Well, it's my turn to use the "dumb question" card :) We don't have enough scale, obviously! I don't know if scale is all we need for AGI to emerge, but clearly we haven't reached the end of benefits from scaling up. Until we do, it seems like the easiest and the most promising approach. Considering the size of Youtube as a training corpus, we are pretty far from that end. Are there reasons to think otherwise?
LLM architecture has been rapidly changing
Aside from a mixture of experts architecture, which has its pros and cons vs a single large monolithic model, I'm not sure what has fundamentally changed in the architecture of the original transformer proposed in 2017. Minor tweaks here and there, sure, but it's pretty much the same model, no?
if scale was all you needed then shouldn't Google be leading the way?
Oh, a lot of people have been asking how could Google drop the ball so bad, for so long. There are reasons, both well known, and hidden from outsiders, but compute is not all you need to scale, you also need vision, clear direction, and effective coordination of efforts from multiple teams. Something that OpenAI has (or at least had), and which is rare at large corporations.

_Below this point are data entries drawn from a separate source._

Lemma enforce_ok db name ts r exclude : Dml.enforce_constraints fuel gpu db name ts r exclude = Ok tt ->
  Dml.check_not_null (Db.schema ts) r (Codec.not_null (Db.schema ts)) = Ok tt /\
  Dml.check_unique db name ts r exclude (Dml.unique_groups (Db.schema ts)) = Ok tt /\
  Dml.check_checks fuel gpu db (Codec.columns (Db.schema ts)) r (Codec.checks (Db.schema ts)) = Ok tt /\
  Dml.check_foreign db ts r (Codec.foreign_keys (Db.schema ts)) = Ok tt.
Proof.
  unfold Dml.enforce_constraints. intros ([] & ? & ([] & ? & ([] & ? & ?)%obind_ok)%obind_ok)%obind_ok. done.
Qed.

(** A row that passes has no NULL where there must be none, and a fresh key. *)
Lemma enforced db C V name ts m r exclude : db_rep db C V -> table name db = Some ts -> V !! name = Some m ->
  Dml.enforce_constraints fuel gpu db name ts r exclude = Ok tt ->
  row_not_null (Db.schema ts) r /\ fresh_key (Db.schema ts) m exclude r.
Proof.
  intros Hr Ht Hm (Hn & Hu & _)%enforce_ok. split.
  - intros col Hc. by eapply check_not_null_ok.
  - intros group key Hg Hk Hnull. by eapply check_unique_ok.
Qed.

Lemma keeps_put s m id r : keeps s m -> row_not_null s r -> fresh_key s m (Some id) r -> keeps s (put id (Some r) m).
Proof.
  intros Hk Hn Hf. change (put id (Some r) m) with (<[id := r]> m). split.
  - intros i ri. destruct (decide (i = id)) as [->|Hi].
    + rewrite lookup_insert_eq. by intros [= <-].
    + rewrite lookup_insert_ne by done. apply (kp_not_null _ _ Hk).
  - intros group Hg Ho i j ri rj ki kj Hij Hi Hj Hki Hkj Hnull.
    destruct (decide (i = id)) as [->|Hi'], (decide (j = id)) as [->|Hj']; try done.
    + rewrite lookup_insert_eq in Hi. injection Hi as <-. rewrite lookup_insert_ne in Hj by done.
      rewrite Value.row_eqb_sym. eapply Hf; try done. congruence.
    + rewrite lookup_insert_eq in Hj. injection Hj as <-. rewrite lookup_insert_ne in Hi by done.
      destruct (Dml.has_null kj) eqn:Hnj.
      * apply not_true_is_false. intros He. apply Value.row_eqb_null in He. unfold Dml.has_null in *. congruence.
      * eapply Hf; try done. congruence.
    + rewrite lookup_insert_ne in Hi by done. rewrite lookup_insert_ne in Hj by done.
      exact (kp_unique _ _ Hk group Hg Ho i j ri rj ki kj Hij Hi Hj Hki Hkj Hnull).
Qed.

Lemma keeps_delete s m id : keeps s m -> keeps s (put id None m).
Proof.
  intros Hk. change (put id None m) with (delete id m). split.
  - intros i ri [_ Hi]%lookup_delete_Some. by eapply kp_not_null.
  - intros group Hg Ho i j ri rj ki kj Hij [_ Hi]%lookup_delete_Some [_ Hj]%lookup_delete_Some Hki Hkj Hnull.
    exact (kp_unique _ _ Hk group Hg Ho i j ri rj ki kj Hij Hi Hj Hki Hkj Hnull).
Qed.

(** ** Literals *)

(** What Rust's types allow: an [i64], an [f32], valid UTF-8, lengths below
    [2^32]. *)
Definition literal_ok (l : Ast.Literal) : Prop :=
  match l with
  | Ast.LInt i => (- 2 ^ 63 <= i < 2 ^ 63)%Z
  | Ast.LFloat f => is_u32 f
  | Ast.LText t => Codec.utf8_valid t = true /\ (Z.of_nat (length t) < 2 ^ 32)%Z
  | Ast.LVector v => Forall is_u32 v /\ (Z.of_nat (length v) < 2 ^ 32)%Z
  | _ => True
  end.

Lemma literal_storable s slot l v : literal_ok l -> Codec.literal_to_value s slot l = Ok v -> storable v.
Proof.
  intros Hl. unfold Codec.literal_to_value. destruct (Codec.types s !! slot) as [ty|]; [|done].
  destruct (Codec.columns s !! slot); destruct ty, l; cbn; intros Hv; try discriminate Hv;
    try (injection Hv as <-; first [exact Hl|exact I|apply Value.f32_of_int_u32]).
  all: repeat (case_match; try discriminate Hv); injection Hv as <-; exact I.
Qed.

Re: academics - good ideas get noticed. Today, if someone discovers something good they don't even need to publish. Post a github link on r/MachineLearning, together with benchmark results, and let people test it.
I'm worried. More worried about displacement
This is very interesting - I haven't even thought about it. It's very possible that in the beginning after the mass layoffs, GPT-5 will screw some things up, in subtle ways, and only GPT-6, some time later, will be able to fix them. People need to be ready for that. The period between GPT-5 and GPT-6 will be rough in more ways than I imagined.